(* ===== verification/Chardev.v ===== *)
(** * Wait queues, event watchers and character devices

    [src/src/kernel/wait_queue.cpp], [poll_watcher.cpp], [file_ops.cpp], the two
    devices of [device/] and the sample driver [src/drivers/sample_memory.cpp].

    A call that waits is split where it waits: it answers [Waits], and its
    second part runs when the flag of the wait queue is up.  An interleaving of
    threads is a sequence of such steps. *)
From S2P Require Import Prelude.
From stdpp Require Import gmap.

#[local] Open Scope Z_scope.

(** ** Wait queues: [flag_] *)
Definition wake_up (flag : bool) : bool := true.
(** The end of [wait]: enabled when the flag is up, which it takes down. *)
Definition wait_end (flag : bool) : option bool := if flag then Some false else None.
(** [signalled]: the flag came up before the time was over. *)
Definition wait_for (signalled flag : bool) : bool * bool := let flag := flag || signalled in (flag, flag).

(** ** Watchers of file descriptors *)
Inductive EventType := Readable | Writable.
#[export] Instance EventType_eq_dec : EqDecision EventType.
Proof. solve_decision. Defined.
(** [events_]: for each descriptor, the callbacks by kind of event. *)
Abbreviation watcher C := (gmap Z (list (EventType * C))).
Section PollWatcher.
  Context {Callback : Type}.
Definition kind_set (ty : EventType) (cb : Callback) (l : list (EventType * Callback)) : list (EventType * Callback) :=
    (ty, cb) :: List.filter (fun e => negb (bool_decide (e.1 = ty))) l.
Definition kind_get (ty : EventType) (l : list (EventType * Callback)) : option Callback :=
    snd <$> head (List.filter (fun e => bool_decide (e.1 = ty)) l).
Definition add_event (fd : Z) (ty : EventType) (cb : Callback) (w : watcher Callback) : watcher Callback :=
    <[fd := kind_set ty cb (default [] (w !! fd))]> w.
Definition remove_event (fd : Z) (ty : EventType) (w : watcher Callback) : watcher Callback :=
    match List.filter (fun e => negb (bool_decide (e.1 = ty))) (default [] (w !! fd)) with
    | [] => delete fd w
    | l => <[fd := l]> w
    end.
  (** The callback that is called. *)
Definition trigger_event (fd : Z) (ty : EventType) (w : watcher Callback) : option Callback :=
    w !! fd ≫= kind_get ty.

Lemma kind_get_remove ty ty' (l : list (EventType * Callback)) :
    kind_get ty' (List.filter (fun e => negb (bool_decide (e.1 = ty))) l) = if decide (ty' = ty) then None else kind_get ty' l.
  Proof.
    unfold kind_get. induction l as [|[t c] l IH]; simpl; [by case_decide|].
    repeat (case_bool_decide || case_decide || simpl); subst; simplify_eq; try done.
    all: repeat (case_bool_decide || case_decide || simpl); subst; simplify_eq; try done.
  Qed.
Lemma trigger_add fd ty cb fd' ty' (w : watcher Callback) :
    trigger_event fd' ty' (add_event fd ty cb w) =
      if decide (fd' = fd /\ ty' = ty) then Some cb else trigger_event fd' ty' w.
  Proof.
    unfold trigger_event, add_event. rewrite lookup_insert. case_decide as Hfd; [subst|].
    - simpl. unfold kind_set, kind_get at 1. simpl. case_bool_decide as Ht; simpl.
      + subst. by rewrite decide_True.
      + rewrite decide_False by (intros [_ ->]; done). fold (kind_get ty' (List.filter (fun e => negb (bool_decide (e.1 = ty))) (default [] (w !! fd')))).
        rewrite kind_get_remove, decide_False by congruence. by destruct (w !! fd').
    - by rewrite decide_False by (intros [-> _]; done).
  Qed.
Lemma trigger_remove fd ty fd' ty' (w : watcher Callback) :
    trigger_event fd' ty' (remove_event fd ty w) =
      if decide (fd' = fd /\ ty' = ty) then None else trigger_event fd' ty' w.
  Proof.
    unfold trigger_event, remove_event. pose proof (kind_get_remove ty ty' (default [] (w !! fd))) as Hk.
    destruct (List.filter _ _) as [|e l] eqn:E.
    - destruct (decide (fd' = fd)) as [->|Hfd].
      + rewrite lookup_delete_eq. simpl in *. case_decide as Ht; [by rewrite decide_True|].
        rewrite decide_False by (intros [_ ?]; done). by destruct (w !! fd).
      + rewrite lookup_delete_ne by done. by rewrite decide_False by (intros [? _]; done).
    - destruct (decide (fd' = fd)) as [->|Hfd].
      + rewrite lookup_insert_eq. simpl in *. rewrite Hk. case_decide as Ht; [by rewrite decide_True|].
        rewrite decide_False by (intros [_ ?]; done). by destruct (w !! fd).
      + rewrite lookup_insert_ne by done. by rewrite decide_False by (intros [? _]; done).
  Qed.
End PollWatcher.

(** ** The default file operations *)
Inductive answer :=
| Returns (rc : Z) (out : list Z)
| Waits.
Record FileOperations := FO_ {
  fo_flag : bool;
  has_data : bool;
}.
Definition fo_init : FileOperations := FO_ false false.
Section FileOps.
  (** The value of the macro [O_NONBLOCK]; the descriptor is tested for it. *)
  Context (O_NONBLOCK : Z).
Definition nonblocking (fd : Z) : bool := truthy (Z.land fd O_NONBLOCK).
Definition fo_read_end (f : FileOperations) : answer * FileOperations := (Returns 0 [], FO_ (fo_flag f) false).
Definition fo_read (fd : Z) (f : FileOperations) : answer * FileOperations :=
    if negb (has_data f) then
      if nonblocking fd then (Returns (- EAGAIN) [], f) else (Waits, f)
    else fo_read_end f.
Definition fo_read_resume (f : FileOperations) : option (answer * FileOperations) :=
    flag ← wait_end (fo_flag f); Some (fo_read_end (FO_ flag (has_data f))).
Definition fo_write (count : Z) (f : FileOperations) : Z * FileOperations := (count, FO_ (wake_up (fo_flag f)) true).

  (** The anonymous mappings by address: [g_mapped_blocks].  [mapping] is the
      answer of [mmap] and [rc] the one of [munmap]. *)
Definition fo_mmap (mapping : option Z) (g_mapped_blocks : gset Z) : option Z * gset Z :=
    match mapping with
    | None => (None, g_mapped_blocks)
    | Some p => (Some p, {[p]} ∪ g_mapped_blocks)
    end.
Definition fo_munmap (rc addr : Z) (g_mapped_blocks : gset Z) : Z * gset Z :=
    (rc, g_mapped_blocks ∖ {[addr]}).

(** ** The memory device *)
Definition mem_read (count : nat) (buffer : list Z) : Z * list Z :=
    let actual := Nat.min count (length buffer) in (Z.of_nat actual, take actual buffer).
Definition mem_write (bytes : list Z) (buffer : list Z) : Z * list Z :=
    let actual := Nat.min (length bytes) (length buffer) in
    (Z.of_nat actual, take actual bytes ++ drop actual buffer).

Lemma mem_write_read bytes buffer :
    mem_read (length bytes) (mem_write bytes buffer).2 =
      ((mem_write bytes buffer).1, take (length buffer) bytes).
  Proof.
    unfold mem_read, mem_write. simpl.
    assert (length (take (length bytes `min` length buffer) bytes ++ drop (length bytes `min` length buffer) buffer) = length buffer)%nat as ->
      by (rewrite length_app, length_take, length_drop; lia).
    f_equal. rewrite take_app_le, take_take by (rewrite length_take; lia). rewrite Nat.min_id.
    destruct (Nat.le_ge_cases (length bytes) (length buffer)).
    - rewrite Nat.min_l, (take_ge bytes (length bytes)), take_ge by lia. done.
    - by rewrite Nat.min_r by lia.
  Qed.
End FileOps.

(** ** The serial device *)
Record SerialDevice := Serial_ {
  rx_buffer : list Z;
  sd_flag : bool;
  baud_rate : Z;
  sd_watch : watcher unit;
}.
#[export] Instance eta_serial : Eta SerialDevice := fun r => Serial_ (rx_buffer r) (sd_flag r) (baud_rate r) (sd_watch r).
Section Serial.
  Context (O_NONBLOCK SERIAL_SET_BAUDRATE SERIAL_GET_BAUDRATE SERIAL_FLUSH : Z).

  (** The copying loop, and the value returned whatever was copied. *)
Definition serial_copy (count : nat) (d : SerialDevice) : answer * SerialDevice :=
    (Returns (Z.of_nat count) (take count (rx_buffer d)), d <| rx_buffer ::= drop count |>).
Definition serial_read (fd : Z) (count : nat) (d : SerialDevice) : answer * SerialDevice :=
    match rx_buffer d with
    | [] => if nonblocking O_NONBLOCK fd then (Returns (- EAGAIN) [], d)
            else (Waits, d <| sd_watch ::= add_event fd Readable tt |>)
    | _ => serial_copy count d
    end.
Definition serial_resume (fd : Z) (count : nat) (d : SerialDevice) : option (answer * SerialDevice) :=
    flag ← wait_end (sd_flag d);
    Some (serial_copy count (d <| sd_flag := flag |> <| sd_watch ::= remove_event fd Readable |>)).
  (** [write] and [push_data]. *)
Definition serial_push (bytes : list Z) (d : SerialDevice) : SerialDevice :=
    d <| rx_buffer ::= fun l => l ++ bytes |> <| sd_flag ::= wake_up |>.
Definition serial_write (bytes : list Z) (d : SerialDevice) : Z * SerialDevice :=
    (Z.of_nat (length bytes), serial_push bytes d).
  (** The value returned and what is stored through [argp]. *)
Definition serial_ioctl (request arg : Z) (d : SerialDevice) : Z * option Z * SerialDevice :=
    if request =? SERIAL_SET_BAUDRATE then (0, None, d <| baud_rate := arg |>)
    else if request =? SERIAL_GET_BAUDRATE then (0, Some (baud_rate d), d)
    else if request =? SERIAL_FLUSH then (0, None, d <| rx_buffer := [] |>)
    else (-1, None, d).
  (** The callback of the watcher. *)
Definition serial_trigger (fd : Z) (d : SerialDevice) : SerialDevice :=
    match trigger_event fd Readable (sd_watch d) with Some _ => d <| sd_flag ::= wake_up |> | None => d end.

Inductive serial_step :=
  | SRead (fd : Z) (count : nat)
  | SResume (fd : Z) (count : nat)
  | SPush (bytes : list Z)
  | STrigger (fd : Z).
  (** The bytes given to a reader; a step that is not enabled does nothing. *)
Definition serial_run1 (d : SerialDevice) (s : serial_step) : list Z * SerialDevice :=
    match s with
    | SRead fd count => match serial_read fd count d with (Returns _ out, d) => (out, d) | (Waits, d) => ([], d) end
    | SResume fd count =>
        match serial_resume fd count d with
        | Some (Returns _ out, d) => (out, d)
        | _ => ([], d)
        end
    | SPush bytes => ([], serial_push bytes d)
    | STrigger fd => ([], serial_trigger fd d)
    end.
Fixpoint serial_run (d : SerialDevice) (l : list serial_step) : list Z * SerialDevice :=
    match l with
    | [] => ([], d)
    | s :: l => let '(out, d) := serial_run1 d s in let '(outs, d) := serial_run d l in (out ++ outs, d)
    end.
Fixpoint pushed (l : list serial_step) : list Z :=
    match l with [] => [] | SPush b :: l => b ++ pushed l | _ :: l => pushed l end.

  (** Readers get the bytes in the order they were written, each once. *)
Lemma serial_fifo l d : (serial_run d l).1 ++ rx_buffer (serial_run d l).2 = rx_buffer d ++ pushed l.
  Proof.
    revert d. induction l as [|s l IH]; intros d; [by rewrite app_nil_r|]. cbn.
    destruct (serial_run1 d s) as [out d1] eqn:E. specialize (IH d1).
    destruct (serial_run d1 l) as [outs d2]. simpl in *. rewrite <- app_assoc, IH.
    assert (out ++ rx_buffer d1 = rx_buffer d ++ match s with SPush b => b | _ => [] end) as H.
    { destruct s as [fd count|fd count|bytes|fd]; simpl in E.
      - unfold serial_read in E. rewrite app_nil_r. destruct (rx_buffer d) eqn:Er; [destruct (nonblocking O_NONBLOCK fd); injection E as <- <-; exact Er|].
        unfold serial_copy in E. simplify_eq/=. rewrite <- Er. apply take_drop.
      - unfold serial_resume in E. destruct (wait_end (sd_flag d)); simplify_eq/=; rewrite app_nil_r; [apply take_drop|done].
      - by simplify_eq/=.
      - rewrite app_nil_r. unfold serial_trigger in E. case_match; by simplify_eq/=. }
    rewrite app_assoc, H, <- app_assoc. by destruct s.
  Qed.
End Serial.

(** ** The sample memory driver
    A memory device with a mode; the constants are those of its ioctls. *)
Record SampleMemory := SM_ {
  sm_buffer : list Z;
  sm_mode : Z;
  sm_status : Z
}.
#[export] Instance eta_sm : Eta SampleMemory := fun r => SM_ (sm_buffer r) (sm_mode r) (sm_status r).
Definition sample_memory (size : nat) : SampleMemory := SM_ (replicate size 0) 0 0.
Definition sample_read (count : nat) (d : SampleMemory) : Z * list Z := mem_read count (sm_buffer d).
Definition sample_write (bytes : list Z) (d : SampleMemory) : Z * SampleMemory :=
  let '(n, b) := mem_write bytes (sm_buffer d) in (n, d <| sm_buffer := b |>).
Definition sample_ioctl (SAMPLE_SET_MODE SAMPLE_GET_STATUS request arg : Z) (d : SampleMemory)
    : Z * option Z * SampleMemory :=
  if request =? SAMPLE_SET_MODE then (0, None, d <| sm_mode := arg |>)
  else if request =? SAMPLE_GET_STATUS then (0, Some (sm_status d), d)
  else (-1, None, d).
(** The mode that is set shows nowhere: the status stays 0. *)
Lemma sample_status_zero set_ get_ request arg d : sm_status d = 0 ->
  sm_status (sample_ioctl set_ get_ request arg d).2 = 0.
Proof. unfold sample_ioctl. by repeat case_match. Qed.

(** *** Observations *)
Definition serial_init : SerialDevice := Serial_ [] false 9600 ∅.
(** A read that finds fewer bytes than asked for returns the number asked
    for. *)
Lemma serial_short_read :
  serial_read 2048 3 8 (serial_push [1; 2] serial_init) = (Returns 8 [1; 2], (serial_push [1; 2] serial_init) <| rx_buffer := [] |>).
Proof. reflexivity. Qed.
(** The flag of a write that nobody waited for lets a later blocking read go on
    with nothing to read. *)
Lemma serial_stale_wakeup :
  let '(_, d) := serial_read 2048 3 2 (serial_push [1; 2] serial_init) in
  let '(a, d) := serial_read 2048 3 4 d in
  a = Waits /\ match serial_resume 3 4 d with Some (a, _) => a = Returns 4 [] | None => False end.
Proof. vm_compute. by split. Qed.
--
What to produce: Take the line that holds "Definition serial_init : SerialDevice" as the first and the last line of the material as the final one. Print that span exactly, both ends included.

Result of this task:
Definition serial_init : SerialDevice := Serial_ [] false 9600 ∅.
(** A read that finds fewer bytes than asked for returns the number asked
    for. *)
Lemma serial_short_read :
  serial_read 2048 3 8 (serial_push [1; 2] serial_init) = (Returns 8 [1; 2], (serial_push [1; 2] serial_init) <| rx_buffer := [] |>).
Proof. reflexivity. Qed.
(** The flag of a write that nobody waited for lets a later blocking read go on
    with nothing to read. *)
Lemma serial_stale_wakeup :
  let '(_, d) := serial_read 2048 3 2 (serial_push [1; 2] serial_init) in
  let '(a, d) := serial_read 2048 3 4 d in
  a = Waits /\ match serial_resume 3 4 d with Some (a, _) => a = Returns 4 [] | None => False end.
Proof. vm_compute. by split. Qed.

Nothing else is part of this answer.